• ENTRIES PROVIDED:
(** [DownloadStatus(value)]. *)
Definition DownloadStatus_of (value : string) : res DownloadStatus :=
  if String.eqb value "pending" then Ok PENDING
  else if String.eqb value "downloading" then Ok DOWNLOADING
  else if String.eqb value "downloaded" then Ok DOWNLOADED
  else if String.eqb value "failed" then Ok FAILED
  else if String.eqb value "skipped" then Ok SKIPPED
  else Exc (ValueError ("'" ++ value ++ "' is not a valid DownloadStatus")).

(** [sep.join(items)]. *)
Fixpoint join (sep : string) (items : list string) : string :=
  match items with
  | [] => EmptyString
  | [a] => a
  | a :: rest => a ++ sep ++ join sep rest
  end.

(** [s.split(sep)] for a separator of one character. *)
Fixpoint split (sep : ascii) (s : string) : list string :=
  match s with
  | EmptyString => [EmptyString]
  | String c s' =>
      if Ascii.eqb c sep then EmptyString :: split sep s'
      else match split sep s' with
           | [] => [String c EmptyString]
           | part :: parts => String c part :: parts
           end
  end.

(** [Paper.to_dict]: the columns in the order of the source. *)
Definition to_dict (p : Paper) : list (string * Value) :=
  [ ("paper_index", VInt (paper_index p));
    ("title", VStr (title p));
    ("doi", VStr (doi p));
    ("authors", VStr (join "; " (authors p)));
    ("journal", VStr (journal p));
    ("year", VInt (year p));
    ("citation_count", VInt (citation_count p));
    ("abstract", VStr (abstract p));
    ("relevance_score", VFloat (relevance_score p));
    ("priority_score", VFloat (priority_score p));
    ("is_selected", VBool (is_selected p));
    ("journal_type", VStr (JournalType_value (journal_type p)));
    ("download_status", VStr (DownloadStatus_value (download_status p)));
    ("pdf_filename", VStr (pdf_filename p));
    ("pdf_size", VInt (pdf_size p));
    ("analysis_completed", VBool (analysis_completed p)) ].

(** [d[key]] on the dictionary [to_dict] returns. *)
Fixpoint lookup (key : string) (d : list (string * Value)) : option Value :=
  match d with
  | [] => None
  | (k, v) :: rest => if String.eqb k key then Some v else lookup key rest
  end.

Section Cells.
(** [repr] of a float, and [int(s)] and [float(s)] on a string: left
    open. *)
Variable repr_float : Q -> string.
Variable parse_int : string -> res Z.
Variable parse_float : string -> res Q.

(** What [csv.DictWriter] writes for a value: a string as it is,
    anything else through [str]. *)
Definition csv_text (v : Value) : string :=
  match v with
  | VBool true => "True"
  | VBool false => "False"
  | VInt n => NilZero.string_of_int (Z.to_int n)
  | VFloat x => repr_float x
  | VStr s => s
  end.

(** The cell written for [p] in a column. *)
Definition written (p : Paper) (column : string) : option string :=
  match lookup column (to_dict p) with
  | Some v => Some (csv_text v)
  | None => None
  end.

(** [data.get(key, '')] on a row of strings. *)
Definition get_str (data : string -> option string) (key : string) : string :=
  match data key with
  | Some s => s
  | None => EmptyString
  end.

(** [int(data.get(key, 0) or 0)]: an absent or empty cell is [0]. *)
Definition get_int (data : string -> option string) (key : string) : res Z :=
  match data key with
  | Some (String c s) => parse_int (String c s)
  | _ => Ok 0%Z
  end.

(** [float(data.get(key, 0.0) or 0.0)]. *)
Definition get_float (data : string -> option string) (key : string) : res Q :=
  match data key with
  | Some (String c s) => parse_float (String c s)
  | _ => Ok 0
  end.

(** [bool(data.get(key, False))]: a string is true unless it is empty. *)
Definition get_bool (data : string -> option string) (key : string) : bool :=
  match data key with
  | Some (String _ _) => true
  | _ => false
  end.
Lemma Tie_mapped_ready : ready Tie.mapped.
Proof.
  apply (compute_max_deviation_ready Tie.train Tie.ideal Tie.test).
  - by eexists.
  - reflexivity.
Qed.

Lemma Tie_mapped_order (funcs : list (option string)) :
  funcs = [Some "y1"; Some "y2"] ∨ funcs = [Some "y2"; Some "y1"] →
  set_order Tie.mapped funcs.
Proof.
  assert (Hsel : selected_functions Tie.mapped =
                 <["y1" := Some "y1"]> (<["y2" := Some "y2"]> ∅))
    by (vm_compute; reflexivity).
  intros Hfuncs. split.
  - destruct Hfuncs as [-> | ->]; apply NoDup_cons;
      (split; [by intros [= ]%list_elem_of_singleton | apply NoDup_singleton]).
  - intros f. rewrite Hsel. split.
    + intros Hf.
      assert (Hcase : f = Some "y1" ∨ f = Some "y2").
      { destruct Hfuncs as [-> | ->];
          apply elem_of_cons in Hf as [->|Hf%list_elem_of_singleton]; auto. }
      destruct Hcase as [-> | ->]; [by exists "y1" | by exists "y2"].
    + intros [c Hc].
      apply lookup_insert_Some in Hc as [[_ <-] | [_ Hc]].
      * destruct Hfuncs as [-> | ->]; set_solver.
      * apply lookup_insert_Some in Hc as [[_ <-] | [_ Hc]];
          [|by rewrite lookup_empty in Hc].
        destruct Hfuncs as [-> | ->]; set_solver.
Qed.

Lemma iteration_order_only_ties_witness :
  ready Tie.mapped ∧
  set_order Tie.mapped [Some "y1"; Some "y2"] ∧
  set_order Tie.mapped [Some "y2"; Some "y1"] ∧
  ∃ rows1 rows2,
    map_test_data Tie.mapped [Some "y1"; Some "y2"] = Ok rows1 ∧
    map_test_data Tie.mapped [Some "y2"; Some "y1"] = Ok rows2 ∧
    Forall2 same_up_to_ties rows1 rows2.
Proof.
  pose proof Tie_mapped_ready as H1.
  pose proof (Tie_mapped_order _ (or_introl eq_refl)) as H2.
  pose proof (Tie_mapped_order _ (or_intror eq_refl)) as H3.
  split; [exact H1|]. split; [exact H2|]. split; [exact H3|].
  exact (iteration_order_only_ties Tie.mapped _ _ H1 H2 H3).
Defined.

(** On a tie the function does depend on the order. *)
Example Tie_rows :
  (row_ideal_function <$>
     match map_test_data Tie.mapped [Some "y1"; Some "y2"] with
     | Ok rows => rows | Raise _ => [] end) = [Some "y1"] ∧
  (row_ideal_function <$>
     match map_test_data Tie.mapped [Some "y2"; Some "y1"] with
     | Ok rows => rows | Raise _ => [] end) = [Some "y2"].
Proof. split; vm_compute; reflexivity. Qed.
(** Running a computation on a component of a larger state. *)
Definition zoom {S T A} (proj : T -> S) (inj : S -> T -> T) (m : M S A) : M T A :=
  fun t => let (r, s') := m (proj t) in (r, inj s' t).

Definition exec {S A} (m : M S A) (s : S) : S := snd (m s).
Definition outcome {S A} (m : M S A) (s : S) : result A := fst (m s).

Definition returns {A} (r : result A) : bool :=
  match r with Ok _ => true | Throw _ => false end.

End Exn.

Notation "x <- m ;; k" := (Exn.bind m (fun x => k))
  (at level 100, m at next level, right associativity).
Notation "m ;;; k" := (Exn.bind m (fun _ => k))
  (at level 100, right associativity).

(** ** LogStore.js (backend) *)

Module LogStore.
Import Exn.

(** A log entry: the object the ingest handler builds, with the two
    properties [add] sets.  A property that may be missing is an
    [option]. *)
Record LogEntry : Type := {
  fingerprint : option string;
  hostname : string;
  method : string;
  normalizedPath : string;
  queryKeys : list string;
  statusCodes : list Z;
  discoveryCount : Z;
  timestamp : Z;
  receivedAt : option Z;
  lastPatched : option Z
}.

Definition or_else {A} (x y : option A) : option A :=
  match x with Some _ => x | None => y end.

(** [Object.assign(target, source)]: every property [source] owns
    overwrites the one of [target]; the others stay. *)
Definition Object_assign (target source : LogEntry) : LogEntry :=
  {| fingerprint := or_else (fingerprint source) (fingerprint target);
     hostname := hostname source;
     method := method source;
     normalizedPath := normalizedPath source;
     queryKeys := queryKeys source;
     statusCodes := statusCodes source;
     discoveryCount := discoveryCount source;
     timestamp := timestamp source;
     receivedAt := or_else (receivedAt source) (receivedAt target);
     lastPatched := or_else (lastPatched source) (lastPatched target) |}.

Definition set_lastPatched (now : Z) (e : LogEntry) : LogEntry :=
  {| fingerprint := fingerprint e; hostname := hostname e; method := method e;
     normalizedPath := normalizedPath e; queryKeys := queryKeys e;
     statusCodes := statusCodes e; discoveryCount := discoveryCount e;
     timestamp := timestamp e; receivedAt := receivedAt e;
     lastPatched := Some now |}.

Definition set_receivedAt (now : Z) (e : LogEntry) : LogEntry :=
  {| fingerprint := fingerprint e; hostname := hostname e; method := method e;
     normalizedPath := normalizedPath e; queryKeys := queryKeys e;
     statusCodes := statusCodes e; discoveryCount := discoveryCount e;
     timestamp := timestamp e; receivedAt := Some now;
     lastPatched := lastPatched e |}.

(** The fields of a [LogStore] object; [fingerprintIndex] is a [Map]
    from fingerprints ([undefined] included) to positions in [logs]. *)
Record t : Type := {
  logs : list LogEntry;
  fingerprintIndex : gmap (option string) nat;
  saveScheduled : bool;
  savePending : bool
}.

Definition SAVE_DEBOUNCE_MS : Z := 5000.

Definition with_logs (l : list LogEntry) (s : t) : t :=
  {| logs := l; fingerprintIndex := fingerprintIndex s;
     saveScheduled := saveScheduled s; savePending := savePending s |}.
Definition with_index (ix : gmap (option string) nat) (s : t) : t :=
  {| logs := logs s; fingerprintIndex := ix;
     saveScheduled := saveScheduled s; savePending := savePending s |}.
Definition with_saveScheduled (b : bool) (s : t) : t :=
  {| logs := logs s; fingerprintIndex := fingerprintIndex s;
     saveScheduled := b; savePending := savePending s |}.
Definition with_savePending (b : bool) (s : t) : t :=
  {| logs := logs s; fingerprintIndex := fingerprintIndex s;
     saveScheduled := saveScheduled s; savePending := b |}.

• EXERCISE REQUIREMENTS:
I need every line of the material that includes "LogStore", so please copy them out.

• REPLY TO THE EXERCISE:
(** ** LogStore.js (backend) *)
Module LogStore.
(** The fields of a [LogStore] object; [fingerprintIndex] is a [Map]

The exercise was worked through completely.